Bouchot retourna dans sa chambre; il allait se battre pour la première fois. L'artiste ne doutait ni de son courage ni de son sang-froid à l'heure décisive et, cependant, depuis la veille, il se sentait en proie à un malaise étrange.
La voiture du baron arriva, on partit. En route, Bouchot prit la main de
Beauchesne.
«Vous ne m'en voulez pas de toutes mes taquineries passées? lui dit-il.
—Allons donc, cher, vous êtes un grand artiste que j'estime et que j'aime. Tout ce que je souhaite, c'est que vous me plaisantiez longtemps encore; je n'ai pas plus fait mon siècle que vous ne le réformerez, et parce que les jolies filles ne nous aiment plus, ce n'est pas une raison pour que nous cessions de les aimer. Dites donc, continua-t-il en se penchant vers l'oreille du peintre, je le connais, votre Faruc; Alice m'a raconté son histoire, et dans votre tableau, c'est lui qui mérite de figurer au premier plan. Quand on songe que ces gueux-là marquent de leurs dents immondes les fruits que nous payons ensuite si cher! Et c'est nous qu'on accuse de corrompre le pauvre peuple!»

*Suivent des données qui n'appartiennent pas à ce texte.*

Lemma refresh_settings (w : World) :
  disabled (view w) = false ->
  settings (view (snd (GsDiffRefreshCommand__run w)))
  = match fst (git (repo w) (diff_args (view w)) None) with
    | Raise (GitSavvyError true) =>
        <["git_savvy.disable_diff"%string := VBool true]> (settings (view w))
    | Raise _ => settings (view w)
    | Ok diff => <["git_savvy.diff_view.raw_diff"%string := VStr diff]> (settings (view w))
    end.
Proof.
  intros Hd. rewrite (refresh_enabled w Hd).
  destruct (fst (git (repo w) (diff_args (view w)) None)) as [diff|err].
  - unfold bindM, get, set, set_view, gs_replace_view_text, gs_diff_navigate, emit, ret.
    simpl. by destruct (negb _).
  - by destruct err as [| | | |[|]].
Qed.

Lemma refresh_settings_frame (w : World) (key : string) :
  key <> "git_savvy.diff_view.raw_diff"%string ->
  key <> "git_savvy.disable_diff"%string ->
  settings_get key (view (snd (gs_diff_refresh w))) = settings_get key (view w).
Proof.
  intros Hraw Hdis. unfold gs_diff_refresh.
  destruct (disabled (view w)) eqn:Hd.
  - unfold GsDiffRefreshCommand__run, bindM at 1, get at 1. simpl.
    unfold disabled in Hd. by rewrite Hd.
  - unfold settings_get. rewrite (refresh_settings w Hd).
    destruct (fst (git (repo w) (diff_args (view w)) None)) as [diff|err].
    + by rewrite lookup_insert_ne.
    + destruct err as [| | | |[|]]; try done. by rewrite lookup_insert_ne.
Qed.

(** C7: a refresh of a view whose disable-diff flag is set does nothing at
    all: no [git] call, the same content, selection and settings, however
    often it is repeated; and a refresh of a view whose flag is not set
    leaves the flag set exactly when its [git diff] failed to decode. *)
Theorem refresh_disabled_is_noop :
  (forall w : World,
      disabled (view w) = true -> GsDiffRefreshCommand__run w = (Ok tt, w))
  /\ (forall (w : World) (n : nat),
        disabled (view w) = true ->
        Nat.iter n (fun w0 => snd (GsDiffRefreshCommand__run w0)) w = w)
  /\ (forall w : World,
        disabled (view w) = false ->
        (disabled (view (snd (GsDiffRefreshCommand__run w))) = true
         <-> fst (git (repo w) (diff_args (view w)) None) = Raise (GitSavvyError true))).
Proof.
  assert (Hnoop : forall w : World,
             disabled (view w) = true -> GsDiffRefreshCommand__run w = (Ok tt, w)).
  { intros w Hd. unfold GsDiffRefreshCommand__run, bindM at 1, get at 1. simpl.
    unfold disabled in Hd. by rewrite Hd. }
  split; [exact Hnoop|split].
  - intros w n Hd. induction n as [|n IH]; [done|]. simpl. rewrite IH.
    by rewrite (Hnoop w Hd).
  - intros w Hd. unfold disabled at 1, settings_get. rewrite (refresh_settings w Hd).
    unfold disabled, settings_get in Hd.
    destruct (fst (git (repo w) (diff_args (view w)) None)) as [diff|err].
    + rewrite lookup_insert_ne by done. rewrite Hd. split; done.
    + destruct err as [| | | |[|]]; try (rewrite Hd; split; done).
      rewrite lookup_insert_eq. simpl. done.
Qed.

(** *** Toggling *)

(** C10: on a view whose base and target commit are both truthy (set to
    values that are not empty), the toggle command writes the target commit
    into the base setting and the base commit into the target setting,
    touches no other setting, content or selection, and hands over to the
    refresh; when the refresh is done
    the two commits are still swapped, and the cached-mode flag, the undo
    history, the just-hunked patch, the context-line count, the two toggles
    and every other setting but the refresh's own two (the raw diff and the
    disable-diff flag) are as they were. *)
Theorem toggle_swaps_commits (w : World) :
  let base_commit := settings_get "git_savvy.diff_view.base_commit" (view w) in
  let target_commit := settings_get "git_savvy.diff_view.target_commit" (view w) in
  truthy base_commit && truthy target_commit = true ->
  let swapped :=
    settings_set "git_savvy.diff_view.target_commit" base_commit
      (settings_set "git_savvy.diff_view.base_commit" target_commit (view w)) in
  let final := view (snd (GsDiffToggleCachedMode_run w)) in
  GsDiffToggleCachedMode_run w
  = gs_diff_refresh (mkWorld swapped (repo w) (prefs w) (log w))
  /\ settings swapped
     = <["git_savvy.diff_view.target_commit"%string := base_commit]>
         (<["git_savvy.diff_view.base_commit"%string := target_commit]>
            (settings (view w)))
  /\ content swapped = content (view w)
  /\ sel swapped = sel (view w)
  /\ (forall key,
        key <> "git_savvy.diff_view.base_commit"%string ->
        key <> "git_savvy.diff_view.target_commit"%string ->
        settings_get key swapped = settings_get key (view w))
  /\ settings_get "git_savvy.diff_view.base_commit" final = target_commit
  /\ settings_get "git_savvy.diff_view.target_commit" final = base_commit
  /\ settings_get "git_savvy.diff_view.in_cached_mode" final
     = settings_get "git_savvy.diff_view.in_cached_mode" (view w)
  /\ settings_get "git_savvy.diff_view.history" final
     = settings_get "git_savvy.diff_view.history" (view w)
  /\ settings_get "git_savvy.diff_view.just_hunked" final
     = settings_get "git_savvy.diff_view.just_hunked" (view w)
  /\ settings_get "git_savvy.diff_view.context_lines" final
     = settings_get "git_savvy.diff_view.context_lines" (view w)
  /\ settings_get "git_savvy.diff_view.ignore_whitespace" final
     = settings_get "git_savvy.diff_view.ignore_whitespace" (view w)
  /\ settings_get "git_savvy.diff_view.show_word_diff" final
     = settings_get "git_savvy.diff_view.show_word_diff" (view w)
  /\ (forall key,
        key <> "git_savvy.diff_view.base_commit"%string ->
        key <> "git_savvy.diff_view.target_commit"%string ->
        key <> "git_savvy.diff_view.raw_diff"%string ->
        key <> "git_savvy.disable_diff"%string ->
        settings_get key final = settings_get key (view w)).
Proof.
  intros base_commit target_commit Hboth swapped final.
  assert (Hrun : GsDiffToggleCachedMode_run w
                 = gs_diff_refresh (mkWorld swapped (repo w) (prefs w) (log w))).
  { unfold GsDiffToggleCachedMode_run, bindM at 1 2, get at 1 2. simpl.
    fold base_commit target_commit. rewrite Hboth. done. }
  assert (Hswapped : forall key,
             settings_get key swapped
             = if decide ("git_savvy.diff_view.target_commit"%string = key) then base_commit
               else if decide ("git_savvy.diff_view.base_commit"%string = key) then target_commit
               else settings_get key (view w)).
  { intros key. unfold swapped. by rewrite !settings_get_set. }
  assert (Hfinal : forall key,
             key <> "git_savvy.diff_view.raw_diff"%string ->
             key <> "git_savvy.disable_diff"%string ->
             settings_get key final = settings_get key swapped).
  { intros key Hraw Hdis. unfold final. rewrite Hrun.
    by rewrite refresh_settings_frame. }
  split; [exact Hrun|]. split; [done|]. split; [done|]. split; [done|].
  split.
  { intros key Hb Ht. rewrite Hswapped. by rewrite !decide_False. }
  repeat split; try (rewrite Hfinal by done; rewrite Hswapped; done).
  intros key Hb Ht Hraw Hdis. rewrite Hfinal by done. rewrite Hswapped.
  by rewrite !decide_False.
Qed.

La voiture s'arrêta près du Parc au Prince; le soleil sans chaleur dorait les arbres couverts de neige, tout était désert. On pénétra dans une maison en construction; au delà un vaste hangar avait été choisi pour servir de champ clos.
René de Champlâtreux, déjà au rendez-vous, fumait en se promenant. Mince, d'une élégance irréprochable, il salua son grand-père sans oser le regarder en face. Le courageux vieillard, assisté de l'un des témoins de son petit-fils, mesura les épées et examina le terrain. Un chirurgien disposait sa trousse sur une pierre de taille. Bouchot, qui s'approcha, allait lancer une plaisanterie sur les petits couteaux, il se retint.